# Aramaic-Speaking Jewish Communities



## talmid

200509   0125

Hi!

I believe a language was (is ?) spoken by Jews in Iran during the 20th century ,said to have been known to the speakers of this language as:
"Safah shelanu"(Our language)-  שפה שלנו

Examples of this language, but only from from misty memory, so I could be
very much mistaken, was / is : 
Mah hit akhlekh -        transcribed into Ivrit as:     ? מה הת אכלך  = What is there to eat ?
Ana akarah zhizieyna -   """""""""""""""""""""            אנא עקרא ג'זיאינא = I am very tired   

I am curious to learn whether anyone recognises my transcription,
&, if affirmative, whether the language is Aramaic - or , if recognisable, what the language is called, please.

I offer apologies, in advance, if I no-one recognises it.

Thank you


----------



## origumi

I am not a native Aramaic speaker - yet it looks very much as modern Aramaic. Although originally similar to Hebrew, the modern Dialects show strong Arabic, Persian and maybe Turkish influence.

The Aramaic Jews call themselves "nash didan" = "our people", and their language "lishna didan" = "our language". In Israel it is called (by the general population) Kurdish - a mistake that arises from the fact that Aramaic-speaking Jews lived among the Kurds.

The Jewish-Aramaic community is becoming older and their descendants do not keep the old tradition (2500 years old).

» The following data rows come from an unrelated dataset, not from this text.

(* ===== verification/OvpnProto.v ===== *)
(** * OpenVPN: IP packets

    Models [openvpn/src/src/openvpn/proto.h] and [proto.c], the change of the MSS option
    of TCP of [mss.c], and the address translation of [clinat.c].

    A header is read through a pointer into the buffer; its fields of 16 and 32 bits have
    the byte order of the host, [little] or not, and everything below holds for both. *)
From S2P Require Import Prelude OvpnBuffer.
#[local] Open Scope bool_scope.
#[local] Open Scope Z_scope.

Definition DEV_TYPE_TUN : Z := 2.
Definition DEV_TYPE_TAP : Z := 3.

Definition sizeof_ethhdr : Z := 14.
Definition sizeof_iphdr : Z := 20.
Definition sizeof_ipv6hdr : Z := 40.
Definition sizeof_udphdr : Z := 8.
Definition sizeof_tcphdr : Z := 20.

Definition OPENVPN_ETH_P_IPV4 : Z := 2048.
Definition OPENVPN_ETH_P_IPV6 : Z := 34525.
Definition OPENVPN_IPH_GET_VER (v : Z) : Z := Z.land (Z.shiftr v 4) 15.
Definition OPENVPN_IPH_GET_LEN (v : Z) : Z := Z.shiftl (Z.land v 15) 2.
Definition OPENVPN_IP_OFFMASK : Z := 8191.
Definition OPENVPN_IPPROTO_TCP : Z := 6.
Definition OPENVPN_IPPROTO_UDP : Z := 17.
Definition OPENVPN_TCPH_GET_DOFF (d : Z) : Z := Z.shiftr (Z.land d 240) 2.
Definition OPENVPN_TCPH_SYN_MASK : Z := 2.
Definition OPENVPN_TCPOPT_EOL : Z := 0.
Definition OPENVPN_TCPOPT_NOP : Z := 1.
Definition OPENVPN_TCPOPT_MAXSEG : Z := 2.
Definition OPENVPN_TCPOLEN_MAXSEG : Z := 4.

(** Offsets of the fields. *)
Definition eth_proto : Z := 12.
Definition ip_version_len : Z := 0.
Definition ip_tot_len : Z := 2.
Definition ip_frag_off : Z := 6.
Definition ip_protocol : Z := 9.
Definition ip_check : Z := 10.
Definition ip_saddr : Z := 12.
Definition ip_daddr : Z := 16.
Definition ip6_payload_len : Z := 4.
Definition ip6_nexthdr : Z := 6.
Definition tcp_doff_res : Z := 12.
Definition tcp_flags : Z := 13.
Definition tcp_check : Z := 16.
Definition udp_check : Z := 6.

Definition ADJUST_CHECKSUM (acc cksum : Z) : outcome Z :=
  a ← int (acc + cksum);
  if decide (a < 0) then
    a ← int (- a);
    a ← int (Z.shiftr a 16 + Z.land a 65535);
    a ← int (a + Z.shiftr a 16);
    Ret (u16 (Z.lnot a))
  else
    a ← int (Z.shiftr a 16 + Z.land a 65535);
    a ← int (a + Z.shiftr a 16);
    Ret (u16 a).

(** [acc += x], [acc] an [int] and [x] unsigned. *)
Definition ADD_CHECKSUM_32 (acc x : Z) : Z := s32 (s32 (acc + Z.land x 65535) + Z.shiftr x 16).
Definition SUB_CHECKSUM_32 (acc x : Z) : Z := s32 (s32 (acc - Z.land x 65535) - Z.shiftr x 16).

Definition MTU_TO_MSS (mtu : Z) : Z := mtu - sizeof_iphdr - sizeof_tcphdr.

Section host.
Context (little : bool).

(** The integer that these bytes are in memory, and back. *)
Definition host (bs : list Z) : Z := from_be (if little then rev bs else bs).
Definition host16_bytes (v : Z) : list Z := if little then rev (be16 v) else be16 v.
Definition host32_bytes (v : Z) : list Z := if little then rev (be32 v) else be32 v.

Definition ntohs (v : Z) : Z := from_be (host16_bytes v).
Definition htons (v : Z) : Z := host (be16 v).

Definition load16 (p : Z) : M buffer Z := bs ← peek_n p 2; mret (host bs).
Definition load32 (p : Z) : M buffer Z := bs ← peek_n p 4; mret (host bs).
Definition store16 (p v : Z) : M buffer unit := poke p (host16_bytes v).
Definition store32 (p v : Z) : M buffer unit := poke p (host32_bytes v).

(** A copy of the buffer that shares its bytes: the operation is done on the copy. *)
Definition on_copy {A} (m : M buffer A) : M buffer A := λ b,
  '(x, b') ← m b;
  Ret (x, Buf (capacity b) (offset b) (len b) (data b')).

(** ** [proto.c] *)

Definition is_ipv_X (tunnel_type ip_ver : Z) : M buffer bool := λ b,
  '(off, b) ←
    (if decide (tunnel_type = DEV_TYPE_TUN) then
       Ret (if decide (buf_len b < sizeof_iphdr) then None else Some 0, b)
     else if decide (tunnel_type = DEV_TYPE_TAP) then
       if decide (buf_len b < sizeof_ethhdr + sizeof_iphdr) then Ret (None, b)
       else
         '(proto, b) ← load16 (offset b + eth_proto) b;
         Ret (if decide (ntohs proto ≠ (if decide (ip_ver = 6) then OPENVPN_ETH_P_IPV6 else OPENVPN_ETH_P_IPV4))
              then None else Some sizeof_ethhdr, b)
     else Ret (None, b));
  match off with
  | None => Ret (false, b)
  | Some off =>
      '(v, b) ← peek (offset b + off + ip_version_len) b;
      if decide (OPENVPN_IPH_GET_VER v = ip_ver) then buf_advance off b else Ret (false, b)
  end.
Definition is_ipv4 (tunnel_type : Z) : M buffer bool := is_ipv_X tunnel_type 4.
Definition is_ipv6 (tunnel_type : Z) : M buffer bool := is_ipv_X tunnel_type 6.

(** ** [mss.c] *)

(** An MSS option at [opt], in the segment at [tc]. *)
Definition lower_mss (maxmss tc opt : Z) : M buffer unit :=
  hi ← peek (opt + 2);
  lo ← peek (opt + 3);
  let mssval := u16 (Z.shiftl hi 8 + lo) in
  if decide (mssval > maxmss) then
    poke (opt + 2) [u8 (Z.land (Z.shiftr maxmss 8) 255)];;
    poke (opt + 3) [u8 (Z.land maxmss 255)];;
    accumulate ← lift (int (htons mssval - htons maxmss));
    check ← load16 (tc + tcp_check);
    check ← lift (ADJUST_CHECKSUM accumulate check);
    store16 (tc + tcp_check) check
  else mret tt.

(** One option; [inl] with what is left of them. *)
Definition option_body (maxmss tc : Z) (st : Z * Z) : M buffer (Z * Z + unit) :=
  let '(olen, opt) := st in
  if decide (olen > 0) then
    kind ← peek opt;
    if decide (kind = OPENVPN_TCPOPT_EOL) then mret (inr tt)
    else if decide (kind = OPENVPN_TCPOPT_NOP) then mret (inl (olen - 1, opt + 1))
    else
      optlen ← peek (opt + 1);
      if decide (optlen ≤ 0 ∨ optlen > olen) then mret (inr tt)
      else
        (if decide (kind = OPENVPN_TCPOPT_MAXSEG ∧ optlen = OPENVPN_TCPOLEN_MAXSEG)
         then lower_mss maxmss tc opt else mret tt);;
        mret (inl (olen - optlen, opt + optlen))
  else mret (inr tt).

Definition mss_fixup_dowork (maxmss : Z) : M buffer unit := λ b,
  _ ← ASSERT (buf_len b >= sizeof_tcphdr);
  let tc := offset b in
  '(doff, b) ← peek (tc + tcp_doff_res) b;
  let hlen := OPENVPN_TCPH_GET_DOFF doff in
  if decide (hlen ≤ sizeof_tcphdr ∨ hlen > buf_len b) then Ret (tt, b)
  else
    let olen := hlen - sizeof_tcphdr in
    loopM (S (Z.to_nat olen)) (option_body maxmss tc) (olen, tc + sizeof_tcphdr) b.

Definition mss_fixup_ipv4 (maxmss : Z) : M buffer unit := λ b,
  if decide (buf_len b < sizeof_iphdr) then Ret (tt, b)
  else
    let pip := offset b in
    '(version_len, b) ← peek (pip + ip_version_len) b;
    let hlen := OPENVPN_IPH_GET_LEN version_len in
    '(protocol, b) ← peek (pip + ip_protocol) b;
    '(tot_len, b) ← load16 (pip + ip_tot_len) b;
    '(frag_off, b) ← load16 (pip + ip_frag_off) b;
    if decide (protocol = OPENVPN_IPPROTO_TCP ∧ ntohs tot_len = buf_len b ∧
               Z.land (ntohs frag_off) OPENVPN_IP_OFFMASK = 0 ∧ hlen ≤ buf_len b ∧
               buf_len b - hlen >= sizeof_tcphdr)
    then
      on_copy
        (ok ← buf_advance hlen;
         if ok : bool then
           nb ← get;
           flags ← peek (offset nb + tcp_flags);
           if decide (Z.land flags OPENVPN_TCPH_SYN_MASK ≠ 0) then mss_fixup_dowork (u16 maxmss) else mret tt
         else mret tt) b
    else Ret (tt, b).

Definition mss_fixup_ipv6 (maxmss : Z) : M buffer unit := λ b,
  if decide (buf_len b < sizeof_ipv6hdr) then Ret (tt, b)
  else
    let pip6 := offset b in
    '(payload_len, b) ← load16 (pip6 + ip6_payload_len) b;
    if decide (buf_len b ≠ ntohs payload_len + 40) then Ret (tt, b)
    else
      '(nexthdr, b) ← peek (pip6 + ip6_nexthdr) b;
      if decide (nexthdr ≠ OPENVPN_IPPROTO_TCP) then Ret (tt, b)
      else
        on_copy
          (ok ← buf_advance 40;
           if ok : bool then
             nb ← get;
             flags ← peek (offset nb + tcp_flags);
             if decide (Z.land flags OPENVPN_TCPH_SYN_MASK ≠ 0) then mss_fixup_dowork (u16 (u16 maxmss - 20)) else mret tt
           else mret tt) b.

(** ** [clinat.c] *)

Definition MAX_CLIENT_NAT : Z := 64.
Definition CN_OUTGOING : Z := 0.
Definition CN_INCOMING : Z := 1.
Definition CN_SNAT : Z := 0.
Definition CN_DNAT : Z := 1.

(** The addresses are in network order, as in the packet. *)
Record client_nat_entry := CNE {
  cn_type : Z;
  network : Z;
  netmask : Z;
  foreign_network : Z;
}.

(** [n] entries. *)
Definition add_entry (dest : list client_nat_entry) (e : client_nat_entry) : bool * list client_nat_entry :=
  if decide (Z.of_nat (length dest) >= MAX_CLIENT_NAT) then (false, dest) else (true, dest ++ [e]).
Fixpoint copy_client_nat_option_list (dest src : list client_nat_entry) : list client_nat_entry :=
  match src with
  | [] => dest
  | e :: src => let '(ok, dest) := add_entry dest e in
                if ok then copy_client_nat_option_list dest src else dest
  end.

(** The words "snat" and "dnat", and [getaddr]. *)
Definition add_client_nat_to_option_list (getaddr : list Z → option Z) (dest : list client_nat_entry)
    (type network netmask foreign_network : list Z) : list client_nat_entry :=
  match (if decide (type = [115; 110; 97; 116]) then Some CN_SNAT
         else if decide (type = [100; 110; 97; 116]) then Some CN_DNAT else None) with
  | None => dest
  | Some ty =>
      match getaddr network, getaddr netmask, getaddr foreign_network with
      | Some n, Some m, Some f => (add_entry dest (CNE ty n m f)).2
      | _, _, _ => dest
      end
  end.

(** [accumulate] and [alog]. *)
Record nat_state := NS { accumulate : Z; alog : Z }.

(** One rule, on the packet at [h]. *)
Definition nat_body (h direction : Z) (e : client_nat_entry) (st : nat_state) : M buffer nat_state :=
  let '(addr_ptr, amask) :=
    if decide (Z.lxor (cn_type e) direction ≠ 0) then (h + ip_daddr, 2) else (h + ip_saddr, 1) in
  addr ← load32 addr_ptr;
  let '(from, to) := if decide (direction ≠ 0) then (foreign_network e, network e) else (network e, foreign_network e) in
  if decide (Z.land addr (netmask e) = from ∧ Z.land amask (alog st) = 0) then
    let acc := ADD_CHECKSUM_32 (accumulate st) addr in
    let addr := Z.lor (Z.land addr (u32 (Z.lnot (netmask e)))) to in
    let acc := SUB_CHECKSUM_32 acc addr in
    store32 addr_ptr addr;;
    mret (NS acc (Z.lor (alog st) amask))
  else mret st.
Fixpoint nat_loop (h direction : Z) (l : list client_nat_entry) (st : nat_state) : M buffer nat_state :=
  match l with
  | [] => mret st
  | e :: l => st ← nat_body h direction e st; nat_loop h direction l st
  end.

Definition adjust_at (p acc : Z) : M buffer unit :=
  check ← load16 p;
  check ← lift (ADJUST_CHECKSUM acc check);
  store16 p check.

Definition client_nat_transform (l : list client_nat_entry) (direction : Z) : M buffer unit := λ ipbuf,
  let h := offset ipbuf in
  (st ← nat_loop h direction l (NS 0 0);
   if decide (alog st ≠ 0) then
     adjust_at (h + ip_check) (accumulate st);;
     protocol ← peek (h + ip_protocol);
     ipbuf ← get;
     if decide (protocol = OPENVPN_IPPROTO_TCP) then
       if decide (buf_len ipbuf >= sizeof_iphdr + sizeof_tcphdr)
       then adjust_at (h + sizeof_iphdr + tcp_check) (accumulate st) else mret tt
     else if decide (protocol = OPENVPN_IPPROTO_UDP) then
       if decide (buf_len ipbuf >= sizeof_iphdr + sizeof_udphdr)
       then adjust_at (h + sizeof_iphdr + udp_check) (accumulate st) else mret tt
     else mret tt
   else mret tt) ipbuf.
End host.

The Jewish-Aramaic language is practically identical to the Assyrian (Syriac, Chaldean) language of northern Iraq and the surrounding area. It is said to have about 600,000 speakers. The people and the culture are under threat due to pressures from the neighbors. Take into account that the Aramaic people are non-Arab and non-Muslim that live among Muslims (Arabs, Iranian, Turks, Kurds), with all the political and religious consequences.


----------



## talmid

200509   1655

Jewish-Aramaic community


G'Day!

And thanks so much for the very interesting reply

As you clearly have knowledge of the subject and I am interested to learn more about this language, if you have any further information about whether there exists  in Israel  an association or organisation of Jewish Arameans and/or whether the members of this group are concentrated in any particular region in Israel, etcetera,,I would much appreciate this further advice, please

Thank you


----------



## origumi

This is the community's web site: http://nashdidan.co.il/nash.php?lang=en. Mostly Hebrew, some English, basic info about the Aramaic language. It is maintained by Nisan Aviv who has been doing anything possible in the last 40 years to preserve the community, language and culture but (as he himself sadly admits) in vain.


----------



## origumi

Correction: Nash Didan is actually the community that lived in the north, mainly Azerbaijan. The Jewish-Kurdish community, mainly in Iraq-Iran, speaks a very similar dialect but is certainly a separate group.


----------



## talmid

230509  0200

Hi!

My thanks for all replies & comments which are both interesting & helpful


----------



## curlyboy20

I apologize if this is off-tpoic, but is this the language that Jesus spoke?


----------



## origumi

Jesus is likely to have spoken the Aramaic of his time in Galilean (today's northern Israeli) accent, with certain knowledge of Hebrew - the language of the Bible.

The Aramaic discussed in this thread is modern. It's a descenent of the Babylonian Aramaic (influenced by Akkadian and Persian prior to Jesus' time), with long relations with Arabic, Persian, Turkish and Kurdish in the last 1500 years, in which it became Modern Aramaic.

The two are not mutually intellegible.


----------